Another Obamacare Success Story: NY Freelancers Union Drops Insurance Coverage

Last year, the New York Times did a glowing profile of the New York Freelancers Union, focused on how it’s providing health insurance for a population of workers that typically don’t have affordable coverage options: 

The Freelancers Union, which is based in Brooklyn, doesn’t bargain with employers, but it does address what is by far these workers’ No. 1 concern, by providing them with affordable health insurance. Its health insurance company covers 23,000 workers in New York State and has $105 million in annual revenue. Impressed by that success, the Obama administration recently awarded Ms. Horowitz’s group $340 million in low-interest loans to establish cooperatives in New York, New Jersey and Oregon that will provide health coverage to freelancers and tens of thousands of other workers.  Having health insurance makes it far easier to be a part of what Ms. Horowitz calls the “gig economy.” But many freelancers would prefer not to participate in that economy at all. They would rather have regular jobs, but companies will often hire them only as independent contractors. Companies find these workers less painful to dismiss and generally less costly because they rarely receive severance pay or benefits like health insurance or paid vacations.
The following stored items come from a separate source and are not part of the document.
Definition space : ascii := " "%char.

(** No occurrence of the separator. *)
Fixpoint noSep (sep : ascii) (s : string) : bool :=
  match s with
  | EmptyString => true
  | String c r => negb (Ascii.eqb c sep) && noSep sep r
  end.
Definition dquote : string := String (ascii_of_nat 34) EmptyString.

(** [`--task "Just say one word: 'Hello'"`] *)
Definition taskFlag : string :=
  sappend "--task " (sappend dquote (sappend "Just say one word: 'Hello'" dquote)).

(** The bin file of an agent in the multi-agent test. *)
Definition binFile (agent : string) : string :=
  if String.eqb agent "codemie-code" then "./bin/agent-executor.js"
  else sappend "./bin/" (sappend agent ".js").

(** The [parts] of the command line: a flag for each truthy option, then
    the task. *)
Definition commandParts (profile model : option string) : list string :=
  (if nonEmpty profile then
     match profile with Some p => [sappend "--profile " p] | None => [] end
   else [])
  ++ (if nonEmpty model then
        match model with Some m => [sappend "--model " m] | None => [] end
      else [])
  ++ [taskFlag].

(** [`node ${binFile} ${argsString}`] with [argsString = parts.join(' ')]. *)
Definition chatCommand (agent : string) (profile model : option string) : string :=
  sappend "node " (sappend (binFile agent)
    (sappend " " (String.concat " " (commandParts profile model)))).

(** Environment values of one provider case of the setup test. *)
Record EnvVars : Type := mkEnvVars {
  evBaseUrl : option string;
  evApiKey : option string;
  evModel : option string;
  evSecretKey : option string;
  evRegion : option string
}.

Definition envVarOf (ev : EnvVars) (key : string) : option string :=
  if String.eqb key "baseUrl" then evBaseUrl ev
  else if String.eqb key "apiKey" then evApiKey ev
  else if String.eqb key "model" then evModel ev
  else if String.eqb key "secretKey" then evSecretKey ev
  else if String.eqb key "region" then evRegion ev
  else None.

Definition requiredVars (profileName : string) : list string :=
  ["baseUrl"; "apiKey"]
  ++ (if String.eqb profileName "bedrock" then ["secretKey"; "region"] else []).

(** [requiredVars.filter(key => !testCase.envVars[key])] *)
Definition missingVars (profileName : string) (ev : EnvVars) : list string :=
  filter (fun k => negb (nonEmpty (envVarOf ev k))) (requiredVars profileName).

(** [buildProfile] of the LiteLLM and Bedrock cases. *)
Definition buildLitellm (ev : EnvVars) : CodeMieConfigOptions :=
  mkOptions litellm (evBaseUrl ev) (evApiKey ev) None None None (evModel ev)
    (Some (JNum 300)) None None.

Definition buildBedrock (ev : EnvVars) : CodeMieConfigOptions :=
  mkOptions bedrock (evBaseUrl ev) (evApiKey ev) (evSecretKey ev) (evRegion ev) None
    (evModel ev) (Some (JNum 300)) (Some false) (Some "bedrock").

Definition buildProfile (profileName : string) (ev : EnvVars) : CodeMieConfigOptions :=
  if String.eqb profileName "bedrock" then buildBedrock ev else buildLitellm ev.

(** The document the setup test writes for a provider case. *)
Definition setupConfig (profileName : string) (ev : EnvVars) : MultiProviderConfig :=
  mkConfig 2 (Some profileName) [(profileName, buildProfile profileName ev)].

(** The fields a flag contributes to the command line when split at its
    spaces. *)
Definition optFields (flag : string) (o : option string) : list string :=
  match o with
  | Some v => if String.eqb v EmptyString then [] else [flag; v]
  | None => []
  end.

(** What [execSync] gives back: the output of a command that exited with
    status 0, or the error it throws ([status] is [null] for a command
    killed by a signal or the timeout). *)
Record ExecError : Type := mkExecError {
  errStatus : option Z;
  errStdout : option string;
  errStderr : option string;
  errMessage : string
}.

Inductive ExecResult : Type :=
| ExecOk (output : string)
| ExecFailed (e : ExecError).

Record AgentCommandResult : Type := mkAgentResult {
  rOutput : string;
  rExitCode : Z;
  rError : option string
}.

(** [runAgentCommand] of the Agent Shortcuts suite:
    [exitCode: error.status || 1] and
    [error: error.stderr?.toString() || error.message]. *)
Definition runAgentCommand (r : ExecResult) : AgentCommandResult :=
  match r with
  | ExecOk out => mkAgentResult out 0 None
  | ExecFailed e =>
      mkAgentResult
        (match errStdout e with Some o => o | None => EmptyString end)
        (match errStatus e with
         | Some st => if Z.eqb st 0 then 1 else st
         | None => 1
         end)
        (Some (match errStderr e with
               | Some m => if String.eqb m EmptyString then errMessage e else m
               | None => errMessage e
               end))
  end.

(** Environment values of a complete Bedrock case. *)
Definition bedrockEnvVars : EnvVars :=
  mkEnvVars (Some "https://bedrock.example") (Some "AKIA1") None (Some "s3cr3t")
    (Some "us-east-1").

End TestHarness.

(** * Properties *)

(** ** CredentialValidator *)

Lemma validate_Valid_iff (p : CodeMieConfigOptions) :
  provider p = bedrock ->
  validate p = Valid <->
  nonEmpty (baseUrl p) = true /\ nonEmpty (awsRegion p) = true
  /\ bedrockAuthOk p = true /\ timeoutOk (timeout p) = true.
Proof.
  intros Hb. unfold validate, require. rewrite Hb.
  destruct (nonEmpty (baseUrl p)), (nonEmpty (awsRegion p)),
    (bedrockAuthOk p), (timeoutOk (timeout p));
    simpl; intuition discriminate.
Qed.

Lemma bedrockAuthOk_true (p : CodeMieConfigOptions) :
  bedrockAuthOk p = true <->
  nonEmpty (awsProfile p) = true
  \/ (nonEmpty (apiKey p) = true /\ nonEmpty (awsSecretAccessKey p) = true).
Proof.
  unfold bedrockAuthOk. rewrite orb_true_iff, andb_true_iff. reflexivity.
Qed.

(** C2 (amended).  A Bedrock profile is [Valid] exactly when [baseUrl] and
    [awsRegion] are non-empty, one authentication mode is satisfiable
    ([awsProfile], or [apiKey] and [awsSecretAccessKey]) and [timeout], if
    present, is a positive integer; with no satisfiable mode the result is
    [Invalid] naming both combinations; removing [awsRegion] from a valid
    Bedrock profile makes it [Invalid] naming [awsRegion]. *)
Theorem validate_bedrock (p : CodeMieConfigOptions) (Hb : provider p = bedrock) :
  (validate p = Valid <->
   nonEmpty (baseUrl p) = true /\ nonEmpty (awsRegion p) = true
   /\ (nonEmpty (awsProfile p) = true
       \/ (nonEmpty (apiKey p) = true /\ nonEmpty (awsSecretAccessKey p) = true))
   /\ timeoutOk (timeout p) = true)
  /\ (bedrockAuthOk p = false ->
      exists missing, validate p = Invalid missing
        /\ In MF_authAwsProfile missing /\ In MF_authStaticKeys missing)
  /\ (validate p = Valid ->
      exists missing, validate (withoutRegion p) = Invalid missing
        /\ In MF_awsRegion missing).
Proof.
  split; [|split].
  - rewrite (validate_Valid_iff p Hb), bedrockAuthOk_true. reflexivity.
  - intros Ha. unfold validate, require. rewrite Hb, Ha.
    destruct (nonEmpty (baseUrl p)), (nonEmpty (awsRegion p)),
      (timeoutOk (timeout p)); simpl;
      (eexists; split; [reflexivity | simpl; tauto]).
  - intros Hv. apply (validate_Valid_iff p Hb) in Hv.
    destruct Hv as (Hu & _ & Ha & Ht).
    unfold validate, require, withoutRegion. simpl. rewrite Hb.
    unfold bedrockAuthOk in *. simpl. rewrite Hu, Ha, Ht. simpl.
    eexists. split; [reflexivity | simpl; auto].
Qed.

Lemma validate_bedrock_witness :
  exists missing, validate (withoutRegion bedrockProfileFixture) = Invalid missing
    /\ In MF_awsRegion missing.
Proof.
  destruct (validate_bedrock bedrockProfileFixture eq_refl) as (_ & _ & H).
  apply H. vm_compute. reflexivity.
Defined.

(** C2 counterexample: a Bedrock profile with [baseUrl], [awsRegion] and
    [awsProfile] set is not [Valid] when its [timeout] is 0. *)
Lemma validate_bedrock_zero_timeout :
  nonEmpty (baseUrl bedrockZeroTimeout) = true
  /\ nonEmpty (awsRegion bedrockZeroTimeout) = true
  /\ nonEmpty (awsProfile bedrockZeroTimeout) = true
  /\ validate bedrockZeroTimeout = Invalid [MF_timeout].
Proof. vm_compute. repeat split. Qed.

(** ** ConfigResolver: choice of the base profile *)

(** C1.  The base profile is the stored profile named by [--profile] when the
    flag is given; otherwise the stored profile named by [activeProfile];
    the environment is read only when there is no flag and no stored active
    profile (no document, or a document without [activeProfile]), and does
    not affect the result otherwise; resolution fails with
    [NoActiveProfile] exactly when no base profile is found. *)
Theorem resolve_precedence (flags : Flags) (doc : option MultiProviderConfig)
  (env env' : Env) :
  (forall n d p, flagProfile flags = Some n -> doc = Some d ->
     assoc n (profiles d) = Some p ->
     baseProfile flags doc env = Some (Some n, p))
  /\ (forall d a p, flagProfile flags = None -> doc = Some d ->
        activeProfile d = Some a -> assoc a (profiles d) = Some p ->
        baseProfile flags doc env = Some (Some a, p))
  /\ (flagProfile flags = None ->
      (doc = None \/ exists d, doc = Some d /\ activeProfile d = None) ->
      baseProfile flags doc env =
        match envProfile env with Some p => Some (None, p) | None => None end)
  /\ ((flagProfile flags <> None
       \/ exists d a, doc = Some d /\ activeProfile d = Some a) ->
      baseProfile flags doc env = baseProfile flags doc env')
  /\ (resolve flags doc env = NoActiveProfile <->
      baseProfile flags doc env = None).
Proof.
  split; [|split; [|split; [|split]]].
  - intros n d p Hf Hd Hp. unfold baseProfile. rewrite Hf, Hd, Hp. reflexivity.
  - intros d a p Hf Hd Ha Hp. unfold baseProfile. rewrite Hf, Hd, Ha, Hp.
    reflexivity.
  - intros Hf [Hd | (d & Hd & Ha)]; unfold baseProfile; rewrite Hf, Hd;
      [|rewrite Ha]; reflexivity.
  - intros [Hf | (d & a & Hd & Ha)]; unfold baseProfile.
    + destruct (flagProfile flags); [reflexivity | congruence].
    + rewrite Hd, Ha. destruct (flagProfile flags); reflexivity.
  - unfold resolve. destruct (baseProfile flags doc env) as [[nm p]|].
    + destruct (validate (applyOverrides flags p)); split; discriminate.
    + split; reflexivity.
Qed.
Well, so much for the Freelancers Union’s “No. 1 concern.” Today, the Times reports they’re dropping health coverage due to Obamacare rate hikes

The Freelancers Union, which provides health insurance to 25,000 of its members in New York State, is ending an experiment in providing low-cost insurance to independent workers, saying the new landscape created by the federal Affordable Care Act makes it impossible to do so.  
The union’s decision came after the state gave the Freelancers Insurance Company, which the union created in 2008, a one-year exemption from the act’s provisions so that it would have time to adjust.  
But officials of the union said on Tuesday that to stay in business as an insurance provider, it would have to raise premiums by 14 percent across the board, a direct conflict with its reason for going into the insurance business in the first place. In 2014, monthly premiums for the plans, which were only offered in New York, averaged $502. …
The withdrawal from the insurance business is a substantial retreat for the Freelancers Union, whose founder, Ms. Horowitz, won a MacArthur Fellowship “genius” grant in 1999 for her work on behalf of independent workers.

To repeat, the Obama adminstration worked with and offered financial support to help the union expand affordable insurance coverage to a vulnerable population of workers. But a year later, Obamacare’s onerous coverage mandates caused stiff rate hikes, making it impossible for the union to continue offering coverage.

What was it President Obama said about ‘liking your plan’ again?